What the task requires – Copy word for word, please, the lines of the entries below running from the one containing "World (w_kern w) (w_bus w) s" to the one containing "Definition set_con (c", both ends included.

Supplied information –
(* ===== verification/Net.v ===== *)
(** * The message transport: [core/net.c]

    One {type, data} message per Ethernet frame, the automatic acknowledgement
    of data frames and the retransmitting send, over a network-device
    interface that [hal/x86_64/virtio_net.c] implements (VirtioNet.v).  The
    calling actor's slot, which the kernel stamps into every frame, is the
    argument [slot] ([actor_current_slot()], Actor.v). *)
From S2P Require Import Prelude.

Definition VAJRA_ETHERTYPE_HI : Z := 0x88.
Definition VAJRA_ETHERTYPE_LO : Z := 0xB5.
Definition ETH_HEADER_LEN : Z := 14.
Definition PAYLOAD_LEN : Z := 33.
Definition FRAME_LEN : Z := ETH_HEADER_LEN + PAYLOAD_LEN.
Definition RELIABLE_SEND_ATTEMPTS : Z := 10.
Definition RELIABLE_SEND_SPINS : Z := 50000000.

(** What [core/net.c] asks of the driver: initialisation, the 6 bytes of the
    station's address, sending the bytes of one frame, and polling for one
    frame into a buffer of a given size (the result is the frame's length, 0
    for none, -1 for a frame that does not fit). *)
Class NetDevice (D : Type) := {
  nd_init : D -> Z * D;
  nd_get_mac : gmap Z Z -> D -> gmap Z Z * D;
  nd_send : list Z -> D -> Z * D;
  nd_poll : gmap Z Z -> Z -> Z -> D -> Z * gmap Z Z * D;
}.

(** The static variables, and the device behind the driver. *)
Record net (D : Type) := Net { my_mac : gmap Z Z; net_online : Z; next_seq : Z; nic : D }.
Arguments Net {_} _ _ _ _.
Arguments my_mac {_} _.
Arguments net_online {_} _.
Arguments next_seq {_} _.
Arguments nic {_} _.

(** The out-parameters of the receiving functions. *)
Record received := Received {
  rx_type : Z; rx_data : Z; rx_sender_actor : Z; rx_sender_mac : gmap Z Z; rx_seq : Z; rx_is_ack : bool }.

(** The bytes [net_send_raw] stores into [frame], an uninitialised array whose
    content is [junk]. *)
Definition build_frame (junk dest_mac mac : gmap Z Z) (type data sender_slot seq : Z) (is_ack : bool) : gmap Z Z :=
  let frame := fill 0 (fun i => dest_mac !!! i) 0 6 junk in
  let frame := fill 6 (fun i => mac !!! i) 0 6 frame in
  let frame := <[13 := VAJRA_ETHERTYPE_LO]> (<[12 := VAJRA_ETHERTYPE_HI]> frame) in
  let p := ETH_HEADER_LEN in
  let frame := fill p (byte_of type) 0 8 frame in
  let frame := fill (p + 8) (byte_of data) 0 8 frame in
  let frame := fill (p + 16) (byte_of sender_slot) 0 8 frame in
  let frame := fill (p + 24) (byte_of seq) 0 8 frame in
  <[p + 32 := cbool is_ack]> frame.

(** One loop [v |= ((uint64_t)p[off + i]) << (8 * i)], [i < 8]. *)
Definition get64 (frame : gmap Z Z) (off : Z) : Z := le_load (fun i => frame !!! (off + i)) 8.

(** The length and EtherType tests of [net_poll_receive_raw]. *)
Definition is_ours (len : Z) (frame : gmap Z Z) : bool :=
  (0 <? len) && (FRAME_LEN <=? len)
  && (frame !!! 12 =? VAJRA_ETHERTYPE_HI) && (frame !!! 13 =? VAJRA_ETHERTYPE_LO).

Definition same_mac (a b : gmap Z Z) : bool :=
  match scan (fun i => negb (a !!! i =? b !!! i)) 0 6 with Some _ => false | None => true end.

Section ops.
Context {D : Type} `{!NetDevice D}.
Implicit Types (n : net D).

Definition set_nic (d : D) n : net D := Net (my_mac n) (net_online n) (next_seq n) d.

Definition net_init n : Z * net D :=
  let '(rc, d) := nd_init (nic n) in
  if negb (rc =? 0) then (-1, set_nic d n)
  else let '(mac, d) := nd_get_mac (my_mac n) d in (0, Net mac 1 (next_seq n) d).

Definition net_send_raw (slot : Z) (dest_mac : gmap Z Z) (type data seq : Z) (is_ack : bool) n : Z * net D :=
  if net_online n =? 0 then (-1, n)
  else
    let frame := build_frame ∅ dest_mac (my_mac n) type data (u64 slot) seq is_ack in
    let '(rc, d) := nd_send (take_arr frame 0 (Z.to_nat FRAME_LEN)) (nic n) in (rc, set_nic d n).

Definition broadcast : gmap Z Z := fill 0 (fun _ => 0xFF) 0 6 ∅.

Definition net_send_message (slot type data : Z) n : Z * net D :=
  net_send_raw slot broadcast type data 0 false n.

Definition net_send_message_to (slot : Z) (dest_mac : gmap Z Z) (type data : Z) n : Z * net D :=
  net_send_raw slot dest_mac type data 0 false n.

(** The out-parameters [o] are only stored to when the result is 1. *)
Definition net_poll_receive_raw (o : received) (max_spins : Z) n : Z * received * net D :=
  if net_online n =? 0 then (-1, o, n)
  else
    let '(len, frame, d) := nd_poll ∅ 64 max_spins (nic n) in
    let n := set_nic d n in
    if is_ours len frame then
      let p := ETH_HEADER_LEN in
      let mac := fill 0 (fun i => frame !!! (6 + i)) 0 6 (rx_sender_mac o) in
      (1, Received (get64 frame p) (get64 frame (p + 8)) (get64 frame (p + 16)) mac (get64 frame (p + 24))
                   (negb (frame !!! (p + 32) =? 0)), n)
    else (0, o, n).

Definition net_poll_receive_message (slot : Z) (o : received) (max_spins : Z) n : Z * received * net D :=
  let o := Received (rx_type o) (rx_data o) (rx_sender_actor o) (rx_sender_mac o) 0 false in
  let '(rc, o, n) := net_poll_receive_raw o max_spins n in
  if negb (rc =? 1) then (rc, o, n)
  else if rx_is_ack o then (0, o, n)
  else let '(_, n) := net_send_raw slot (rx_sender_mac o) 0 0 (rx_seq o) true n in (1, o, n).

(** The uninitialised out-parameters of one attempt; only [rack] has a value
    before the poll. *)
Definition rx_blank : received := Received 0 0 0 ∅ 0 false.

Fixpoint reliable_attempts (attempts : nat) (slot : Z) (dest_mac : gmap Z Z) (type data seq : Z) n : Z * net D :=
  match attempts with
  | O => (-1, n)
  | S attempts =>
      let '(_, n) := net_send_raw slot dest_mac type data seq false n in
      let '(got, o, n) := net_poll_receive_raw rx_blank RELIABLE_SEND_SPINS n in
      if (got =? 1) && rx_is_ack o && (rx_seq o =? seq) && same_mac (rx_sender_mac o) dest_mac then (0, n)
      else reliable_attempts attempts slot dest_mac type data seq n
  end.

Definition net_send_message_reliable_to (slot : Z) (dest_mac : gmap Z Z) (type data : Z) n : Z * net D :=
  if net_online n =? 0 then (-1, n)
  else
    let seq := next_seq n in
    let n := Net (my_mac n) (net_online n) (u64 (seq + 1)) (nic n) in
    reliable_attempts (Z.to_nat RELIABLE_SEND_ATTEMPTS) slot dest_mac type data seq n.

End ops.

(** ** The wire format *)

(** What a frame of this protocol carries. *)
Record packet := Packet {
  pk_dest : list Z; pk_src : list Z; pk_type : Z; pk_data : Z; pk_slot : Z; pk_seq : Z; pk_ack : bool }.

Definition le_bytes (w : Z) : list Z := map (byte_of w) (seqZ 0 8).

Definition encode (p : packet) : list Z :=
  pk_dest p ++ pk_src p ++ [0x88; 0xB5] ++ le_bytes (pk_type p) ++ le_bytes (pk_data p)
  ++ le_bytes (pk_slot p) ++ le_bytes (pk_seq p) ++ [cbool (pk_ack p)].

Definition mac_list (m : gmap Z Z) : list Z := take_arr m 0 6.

==

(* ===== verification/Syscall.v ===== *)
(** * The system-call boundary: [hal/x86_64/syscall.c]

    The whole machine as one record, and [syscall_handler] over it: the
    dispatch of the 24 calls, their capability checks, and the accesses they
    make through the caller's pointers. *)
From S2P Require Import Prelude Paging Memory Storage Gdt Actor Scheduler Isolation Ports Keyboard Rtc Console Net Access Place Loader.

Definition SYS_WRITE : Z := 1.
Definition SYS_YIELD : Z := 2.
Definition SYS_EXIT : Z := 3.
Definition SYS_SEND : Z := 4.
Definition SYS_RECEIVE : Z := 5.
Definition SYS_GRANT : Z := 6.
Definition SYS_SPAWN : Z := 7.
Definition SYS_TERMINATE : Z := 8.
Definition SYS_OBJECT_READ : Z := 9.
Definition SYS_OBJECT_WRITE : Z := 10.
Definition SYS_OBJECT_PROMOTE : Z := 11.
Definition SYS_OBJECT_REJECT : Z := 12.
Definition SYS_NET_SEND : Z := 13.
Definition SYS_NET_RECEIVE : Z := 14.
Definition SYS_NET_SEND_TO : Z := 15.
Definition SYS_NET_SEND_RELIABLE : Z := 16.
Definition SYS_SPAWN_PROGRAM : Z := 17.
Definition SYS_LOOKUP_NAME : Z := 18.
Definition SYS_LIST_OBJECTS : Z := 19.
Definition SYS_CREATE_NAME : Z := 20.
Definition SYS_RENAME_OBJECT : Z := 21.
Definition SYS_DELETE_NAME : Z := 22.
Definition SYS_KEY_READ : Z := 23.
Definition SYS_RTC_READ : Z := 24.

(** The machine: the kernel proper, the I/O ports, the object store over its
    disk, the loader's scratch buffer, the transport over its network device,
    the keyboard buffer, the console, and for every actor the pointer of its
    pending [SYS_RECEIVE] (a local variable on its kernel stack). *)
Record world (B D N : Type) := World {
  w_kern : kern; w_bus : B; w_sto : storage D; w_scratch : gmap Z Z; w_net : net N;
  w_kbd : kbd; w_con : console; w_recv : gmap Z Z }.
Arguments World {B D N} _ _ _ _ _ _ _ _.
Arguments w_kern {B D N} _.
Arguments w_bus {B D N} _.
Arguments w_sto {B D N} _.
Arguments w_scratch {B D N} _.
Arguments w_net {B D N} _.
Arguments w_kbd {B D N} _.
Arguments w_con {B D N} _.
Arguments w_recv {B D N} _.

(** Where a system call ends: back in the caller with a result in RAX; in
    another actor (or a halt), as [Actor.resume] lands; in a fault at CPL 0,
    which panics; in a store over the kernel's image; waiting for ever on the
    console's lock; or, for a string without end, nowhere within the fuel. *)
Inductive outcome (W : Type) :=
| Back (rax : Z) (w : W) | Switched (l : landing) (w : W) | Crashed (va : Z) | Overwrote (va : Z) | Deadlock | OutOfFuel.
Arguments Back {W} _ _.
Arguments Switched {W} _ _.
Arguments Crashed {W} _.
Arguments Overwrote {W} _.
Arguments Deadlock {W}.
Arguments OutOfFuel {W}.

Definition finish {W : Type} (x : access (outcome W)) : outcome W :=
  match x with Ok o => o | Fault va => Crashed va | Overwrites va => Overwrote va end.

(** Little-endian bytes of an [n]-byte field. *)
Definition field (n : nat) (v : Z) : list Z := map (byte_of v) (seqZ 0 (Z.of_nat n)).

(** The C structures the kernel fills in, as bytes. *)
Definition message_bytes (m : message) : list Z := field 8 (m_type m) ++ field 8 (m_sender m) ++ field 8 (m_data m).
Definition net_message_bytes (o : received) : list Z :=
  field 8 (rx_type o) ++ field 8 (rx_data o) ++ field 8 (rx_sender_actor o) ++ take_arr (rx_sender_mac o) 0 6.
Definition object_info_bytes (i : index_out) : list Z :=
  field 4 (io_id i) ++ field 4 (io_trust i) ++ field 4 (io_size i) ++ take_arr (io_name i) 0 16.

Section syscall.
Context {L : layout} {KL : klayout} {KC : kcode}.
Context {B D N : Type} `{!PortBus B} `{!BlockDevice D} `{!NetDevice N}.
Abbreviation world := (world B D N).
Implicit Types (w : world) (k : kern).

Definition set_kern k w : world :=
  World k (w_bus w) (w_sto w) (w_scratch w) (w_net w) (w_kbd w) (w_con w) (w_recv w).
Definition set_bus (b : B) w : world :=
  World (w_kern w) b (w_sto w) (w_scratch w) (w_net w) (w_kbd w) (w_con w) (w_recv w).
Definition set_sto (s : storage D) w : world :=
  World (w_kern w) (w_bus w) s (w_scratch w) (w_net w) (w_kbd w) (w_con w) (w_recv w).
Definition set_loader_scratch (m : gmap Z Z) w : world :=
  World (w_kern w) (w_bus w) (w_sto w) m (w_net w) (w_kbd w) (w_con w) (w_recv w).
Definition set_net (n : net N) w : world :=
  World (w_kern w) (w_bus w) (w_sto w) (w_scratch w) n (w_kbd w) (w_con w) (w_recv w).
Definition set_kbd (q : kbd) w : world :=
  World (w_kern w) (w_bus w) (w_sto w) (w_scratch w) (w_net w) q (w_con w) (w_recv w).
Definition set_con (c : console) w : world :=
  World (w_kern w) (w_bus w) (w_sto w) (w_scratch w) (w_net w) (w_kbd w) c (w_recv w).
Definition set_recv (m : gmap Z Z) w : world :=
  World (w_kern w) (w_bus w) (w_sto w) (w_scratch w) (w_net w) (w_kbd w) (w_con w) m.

Solved problem –
  World (w_kern w) (w_bus w) s (w_scratch w) (w_net w) (w_kbd w) (w_con w) (w_recv w).
Definition set_loader_scratch (m : gmap Z Z) w : world :=
  World (w_kern w) (w_bus w) (w_sto w) m (w_net w) (w_kbd w) (w_con w) (w_recv w).
Definition set_net (n : net N) w : world :=
  World (w_kern w) (w_bus w) (w_sto w) (w_scratch w) n (w_kbd w) (w_con w) (w_recv w).
Definition set_kbd (q : kbd) w : world :=
  World (w_kern w) (w_bus w) (w_sto w) (w_scratch w) (w_net w) q (w_con w) (w_recv w).
Definition set_con (c : console) w : world :=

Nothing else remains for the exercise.